Sunday, March 21, 2010

Fallen Angel Seeking Grace

The adage "Sticks and stones may break my bones, but words will never hurt me" is a myth. Words are harmful and wound deeply. Many people carry emotional scars from careless and hurtful words that are as real as physical scars. Even when these painful words are uttered by people who love us- our spouses, parents, children, or friends- and are quickly followed by apologies, their effects may continue causing pain for years to come. Words intended to sting, delivered by mean people bent on leaving mayhem in their wake, are potentially even more hurtful and permanent. On the one hand, learning to cope with aggressive individuals, mean words, and hurt feelings is a skill that children need to learn. In fact, many former victims say that being bullied in childhood actually helped them to develop strengths they found advantageous later in life. Research confirms this belief: Several studies have shown that victims, in the long run, fare better than bullies. While many bullies end up in prison, victims learn to cope. However, the parent must effectively distinguish between the normal, day-to-day arguing, "stares," and verbal confrontations that characterize many childhood interactions, and actual bullying. In the case of normal childhood disagreements and arguments, the parents should teach the child how to cope. However, if the child is being bullied, other interventions may be necessary, along with the teaching of coping strategies. For example, telling a child to avoid or "stay out of the way" of a person with whom he/she is having difficulty getting along is a good coping strategy. However, with bullying, saying, "Just stay out of his way" is oversimplifying a difficult situation and doesn't work. Many victims, like me, have discovered that any attempt to stay out of the bully's way just makes the bully more determined to pursue the victim.

~Wounded Innocents and Fallen Angels: Child Abuse and Child Aggression by Gregory K. Moffatt, page 164

6 comments:

Shadesof said...

"The adage "Sticks and stones may break my bones, but words will never hurt me" is a myth. "

On the topic of Ona'as Devarim, Dr. Miriam Adahan published a book called "Sticks and Stones", which is now out of print. One can see a preview of parts on Google(1) or order an ebook from the author(2).

Regarding bullying in yeshivos, this was recently discussed in two of Dr. Yael Respler's columns in the Jewish Press(3)

(1)
http://books.google.com/books?id=rGnr-jiCtr8C&printsec=frontcover&dq=sticks+and+stones+adahan&cd=1#v=onepage&q=&f=false
(2)
http://www.adahan-online.com/Index.aspx?id=2478&itemID=1518
(3)
http://www.jewishpress.com/pageroute.do/41017

http://www.jewishpress.com/pageroute.do/41791

Stubborn and Strong said...

That statement is something you could call myth or truth but expression that supposed to help to get through life. The trick is not to get word inside of you. That statement builds your self-esteem.

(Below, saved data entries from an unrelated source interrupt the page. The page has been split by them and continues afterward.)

(** X13: no file destination ever receives a property: for a rule with a
    bucket and a known format, writing it always raises.  When the file
    cannot be opened, the exception of [open] is raised and nothing changes.
    When it can, the file is created or emptied, then the renderer raises
    [TypeError] (it writes text to a file opened in binary mode) or
    [AttributeError] (a value that is not a string, in the properties
    format), nothing is printed and the file stays empty. *)
Theorem file_rule_always_fails (t : target) (path : string) (w : world) :
  t_target t = Some ("file:" +:+ path) ->
  bucket t <> [] ->
  known_format (file_format t path) = true ->
  exists e,
    write_target t w =
      (Raised e, match open_failure w path with
                 | None => truncated path w
                 | Some _ => w
                 end)
    /\ match open_failure w path with
       | None => e = TypeError \/ e = AttributeError
       | Some e' => e = e'
       end.
Proof. apply write_target_file_raises. Qed.

Lemma file_rule_always_fails_witness :
  (exists e, write_target out_yml_rule old_world = (Raised e, truncated "out.yml" old_world)
             /\ (e = TypeError \/ e = AttributeError))
  /\ (exists e, write_target refused_yml_rule refusing_world = (Raised e, refusing_world)
                /\ e = OSError).
Proof.
  split.
  - apply (file_rule_always_fails out_yml_rule "out.yml" old_world);
      [reflexivity | discriminate | reflexivity].
  - apply (file_rule_always_fails refused_yml_rule "nodir/out.dat" refusing_world);
      [reflexivity | discriminate | reflexivity].
Defined.

(** ** What the writers leave alone *)

Lemma keeps_ret {A X : Type} (proj : world -> X) (a : A) : keeps proj (mret a : M A).
Proof. intros w. reflexivity. Qed.

Lemma keeps_raise {A X : Type} (proj : world -> X) (e : exn) : keeps proj (raise e : M A).
Proof. intros w. reflexivity. Qed.

Lemma keeps_bind {A B X : Type} (proj : world -> X) (c : M A) (f : A -> M B) :
  keeps proj c -> (forall a, keeps proj (f a)) -> keeps proj (c ≫= f).
Proof.
  intros Hc Hf w. rewrite bind_unfold. specialize (Hc w).
  destruct (c w) as [[a | e | n] w1]; cbn in *; auto.
  now rewrite Hf.
Qed.

Lemma keeps_for_each {A X : Type} (proj : world -> X) (body : A -> M unit) (l : list A) :
  (forall x, keeps proj (body x)) -> keeps proj (for_each body l).
Proof.
  intros Hb. induction l as [|x l IH]; simpl.
  - apply keeps_ret.
  - apply keeps_bind; auto.
Qed.

Lemma keeps_files_write (f : file) (s : string) : keeps files (write f s).
Proof. intros w. now destruct f. Qed.

Lemma keeps_stdout_write (f : file) (s : string) : f <> Stdout -> keeps stdout (write f s).
Proof. intros Hf w. destruct f; [congruence | reflexivity | reflexivity]. Qed.

Lemma keeps_encode_value {X : Type} (proj : world -> X) (v : scalar) :
  keeps proj (encode_value v).
Proof. destruct v; [apply keeps_ret | apply keeps_raise | apply keeps_raise]. Qed.

(** The serializer writes on the file it is given and on standard error,
    nowhere else. *)
Lemma write_property_file_keeps {X : Type} (proj : world -> X) (f : file)
    (properties : list (string * scalar)) (format : string) :
  (forall g s, g = f \/ g = Stderr -> keeps proj (write g s)) ->
  keeps proj (write_property_file f properties format).
Proof.
  intros Hw. unfold write_property_file.
  destruct (String.eqb format "json"); [apply Hw; auto|].
  destruct (String.eqb format "yml").
  { unfold render_yml. apply keeps_bind; [apply Hw; auto|]. intros _.
    apply keeps_for_each. intros x. apply Hw. auto. }
  destruct (String.eqb format "properties" || String.eqb format "text").
  { unfold render_properties. apply keeps_for_each. intros x.
    apply keeps_bind; [apply keeps_encode_value|]. intros v. apply Hw. auto. }
  apply Hw. auto.
Qed.

(** X14: only a file destination touches the files: writing a rule whose
    destination does not start with [file:] leaves every file as it was,
    whether the rule is written, reported as illegal or fails. *)
Theorem only_file_rules_touch_files (t : target) (w : world) :
  Py.startswith (default "stderr" (t_target t)) "file:" = false ->
  files (write_target t w).2 = files w.
Proof.
  intros Hd. revert w. change (keeps files (write_target t)). unfold write_target.
  destruct (_ <? 1)%nat; [apply keeps_ret|].
  destruct (String.eqb _ "env").
  { apply keeps_for_each. intros x. apply keeps_files_write. }
  destruct (String.eqb _ "stderr").
  { apply write_property_file_keeps. intros. apply keeps_files_write. }
  destruct (String.eqb _ "stdout").
  { apply write_property_file_keeps. intros. apply keeps_files_write. }
  rewrite Hd. apply keeps_files_write.
Qed.
(** No byte string makes a message decoder panic. *)
Theorem message_decoders_never_panic buf f :
  no_panic (Header.decode buf) ∧ no_panic (SubmessageIter.items buf)
  ∧ no_panic (decode_data_submessage f buf) ∧ no_panic (decode_heartbeat_submessage buf)
  ∧ no_panic (decode_acknack_submessage buf).
Proof.
  split_and!.
  - by destruct (Header_decode_cases buf) as [[_ ->] | [(_ & _ & ->) | (h & _ & _ & ->)]].
  - by destruct (collect_total (S (length buf)) (SubmessageIter.new buf) ltac:(simpl; lia)) as (rs & e & Hi & _);
      unfold SubmessageIter.items; rewrite Hi.
  - apply decode_data_no_panic.
  - apply decode_heartbeat_no_panic.
  - apply decode_acknack_no_panic.
Qed.

(** *** GAP *)

(** The range a GAP body declares (RTPS 2.3 9.4.5.4, no bitmap words):
    [gapStart, bitmapBase - 1]. *)
Definition gap_declared_start (body : list byte) : dres SequenceNumber :=
  s ← slice body 8 16; decode SequenceNumber s.
Definition gap_declared_bitmap_base (body : list byte) : dres SequenceNumber :=
  s ← slice body 16 24; decode SequenceNumber s.

Definition gap_wf (g : Gap) : Prop :=
  SequenceNumber.wf (gap_start g) ∧ SequenceNumber.wf (gap_end g).

Definition gap_body (g : Gap) : list byte :=
  bytes_of (gap_reader_entity_id g) ++ bytes_of (gap_writer_entity_id g)
  ++ bytes_of (gap_start g) ++ bytes_of (mkSequenceNumber (high (gap_end g)) (as_u 32 (low (gap_end g) + 1)))
  ++ to_le 4 0.

Lemma encode_gap_eq g :
  encode_gap_submessage g = raw_bytes (mkRawSubmessage SUBMSG_GAP FLAG_ENDIANNESS (gap_body g)).
Proof.
  unfold encode_gap_submessage, gap_body, raw_bytes. autorewrite with codec.
  rewrite SequenceNumber_bytes. simpl. by rewrite <- !app_assoc.
Qed.

(** A GAP declares exactly the range it was built for, unless the low word
    of its end is [u32::MAX]: then the carry into the high word is lost and
    the bitmap base is below the end. *)
Theorem gap_range g : gap_wf g →
  let body := drop 4 (encode_gap_submessage g) in
  gap_declared_start body = Ok (gap_start g) ∧
  ∃ b, gap_declared_bitmap_base body = Ok b ∧
    SequenceNumber.to_u64 b =
      SequenceNumber.to_u64 (gap_end g) + 1
      - (if low (gap_end g) =? 4294967295 then 2 ^ 32 else 0).
Proof.
  destruct g as [r w s [h l]]. intros [Hs [Hh Hl]]. cbv zeta.
  rewrite encode_gap_eq. unfold raw_bytes. rewrite drop_finish. cbn [high low gap_start gap_end] in *.
  assert (SequenceNumber.wf (mkSequenceNumber h (as_u 32 (l + 1)))) as Hw.
  { split; simpl; [done|]. apply (as_u_range 32). lia. }
  unfold gap_body. cbn [gap_reader_entity_id gap_writer_entity_id gap_start gap_end high low raw_body].
  unfold gap_declared_start, gap_declared_bitmap_base. split.
  - by repeat (decode_step; sub_norm).
  - eexists. split; [by repeat (decode_step; sub_norm)|].
    rewrite !to_u64_eq by done. simpl. unfold is_u32, as_u in *.
    change (2 ^ 32) with 4294967296.
    destruct (Z.eqb_spec l 4294967295); Z.to_euclidean_division_equations; lia.
Qed.

(** ** Concrete instances *)

Lemma sequence_number_u64_bijection_witness :
  SequenceNumber.from_u64 (SequenceNumber.to_u64 (mkSequenceNumber 1 7)) = mkSequenceNumber 1 7 ∧
  SequenceNumber.to_u64 (SequenceNumber.from_u64 (2 ^ 63 + 5)) = 2 ^ 63 + 5.
Proof.
  destruct (sequence_number_u64_bijection (mkSequenceNumber 1 7) (2 ^ 63 + 5)) as [[_ H1] [_ H2]].
  - split; simpl; unfold is_i32, is_u32; lia.
  - unfold is_u64. lia.
  - split; assumption.
Defined.

Lemma submessage_iter_concat_witness :
  let rs := [mkRawSubmessage SUBMSG_DATA x05 [x01; x02; x03]; mkRawSubmessage SUBMSG_PAD x01 []] in
  SubmessageIter.items (concat (raw_bytes <$> rs) ++ [x00; x00]) = Ok (inl <$> rs).
Proof.
  apply submessage_iter_concat.
  - apply Forall_cons; split; [by split|]. apply Forall_cons; split; [|apply Forall_nil; exact I].
    split; [done|]. intros _. left. reflexivity.
  - done.
Defined.

Lemma data_message_roundtrip_witness :
  let h := mkHeader PROTOCOL_VERSION_2_3 VENDOR_ID_RUST_DDS (mkGuidPrefix (vreplicate 12 x07)) in
  let msg := wrap_in_rtps_message h
    (encode_data_submessage ENTITYID_UNKNOWN ENTITYID_UNKNOWN (mkSequenceNumber 0 1) [x2a]) in
  Header.decode msg = Ok h.
Proof.
  apply (data_message_roundtrip _ ENTITYID_UNKNOWN ENTITYID_UNKNOWN (mkSequenceNumber 0 1) [x2a]).
  - split; simpl; unfold is_i32, is_u32; lia.
  - done.
Defined.

Lemma reliability_submessages_roundtrip_witness :
  let hb := mkHeartbeat ENTITYID_UNKNOWN ENTITYID_UNKNOWN (mkSequenceNumber 0 1)
              (mkSequenceNumber 0 9) 3 in
  let an := mkAckNack ENTITYID_UNKNOWN ENTITYID_UNKNOWN (mkSequenceNumber 0 4) 5 2 in
  ∃ r1 r2,
    SubmessageIter.items (encode_heartbeat_submessage hb ++ encode_acknack_submessage an)
    = Ok [inl r1; inl r2] ∧
    raw_id r1 = SUBMSG_HEARTBEAT ∧ decode_heartbeat_submessage (raw_body r1) = Ok hb ∧
    raw_id r2 = SUBMSG_ACKNACK ∧ decode_acknack_submessage (raw_body r2) = Ok an.
Proof.
  apply reliability_submessages_roundtrip; repeat split; simpl; lia.
Defined.
Lemma collect_step_own A seen now i : t0 <= now <= t0 + STALE_FRAG_AGE → in_progress A seen →
  if nfrags st <=? Z.of_nat (size ({[i]} ∪ seen))
  then (collect_step st now i A).1 = Some (st_payload st)
       ∧ (collect_step st now i A).2 !! stream_key st = None
  else (collect_step st now i A).1 = None
       ∧ in_progress (collect_step st now i A).2 ({[i]} ∪ seen).
Proof using Type.
  intros Hnow HA%(in_progress_fresh _ _ now); [|lia]. unfold collect_step.
  unfold in_progress in HA. set (A' := filter _ A) in *.
  destruct (A' !! stream_key st) as [[s t]|] eqn:Hk; simpl.
  - destruct HA as [-> Ht]. destruct (_ <=? _); simpl; [by rewrite lookup_delete_eq|].
    split; [done|]. unfold in_progress. by rewrite lookup_insert_eq.
  - subst seen. destruct (_ <=? _); simpl; [by rewrite lookup_delete_eq|].
    split; [done|]. unfold in_progress. rewrite lookup_insert_eq. split; [done|lia].
Qed.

Stubborn and Strong said...

I meant 'could not call myth....'

Anonymous1:45 said...

Another coping strategy could be for the parent to teach the child that or for the person who has experienced it to understand that a person constantly percieves present as epilogue or rather that present extends until epilogue. That is, whatever situation or frame of mind a person finds himself/herself in, the person always assumes or percieves that this is the way things will always be. In point of fact, this is almost never the case. So the parent should try to ingrain in the child that whatever current feeling, frame of mind, or situation the child currently finds him/herself in, is not forever and will not always be thus; even though this is the naturalway for a person to feel - that whatever exists in the present will always be thus...continued...

Anonymous1:45 said...

Furhtermore, I am not sure that ignoring is the correct advice to give a child regarding a bully. Perhaps it is different for girls. However, for a boy my advice would definitely be to retaliate in kind. And that if he got in trouble for retaliating in kind then I would not be upset with him and I would be very proud of him. I suspect thatthis seems wrong, and perhaps I am wrong, but I don't think so. Not only is it not good for the victim, but as is being described in this article, it is not good for the bully to go through life either not empathizing with people, or thinking that it's okay or not hurtful or not a big deal to bully people. So, not only would I teach my son to "hit back" as it were but I would teach him that if he were to see anyone else being bullied even if it doesn't include him then he should attack the bully and bully the bully in the same way that the bully is bullying (say that 3x fast lol), and that if he were to do so and get in trouble with the school or teacher, that I would be very proud of him nevertheless and he would not be in trouble with me. Is this the correct approach? I think and feel so. As for girls I am not sure though, but for boys I'm pretty sure this is the correct way.

Anonymous said...

from Rifkah Schonfeld, Director of SOS (Strategies for Optimum Student Success):

"Hitting and threatening are types of bullying which are common to boys in particular. Gossiping and the taking of personal belongings are common for girls."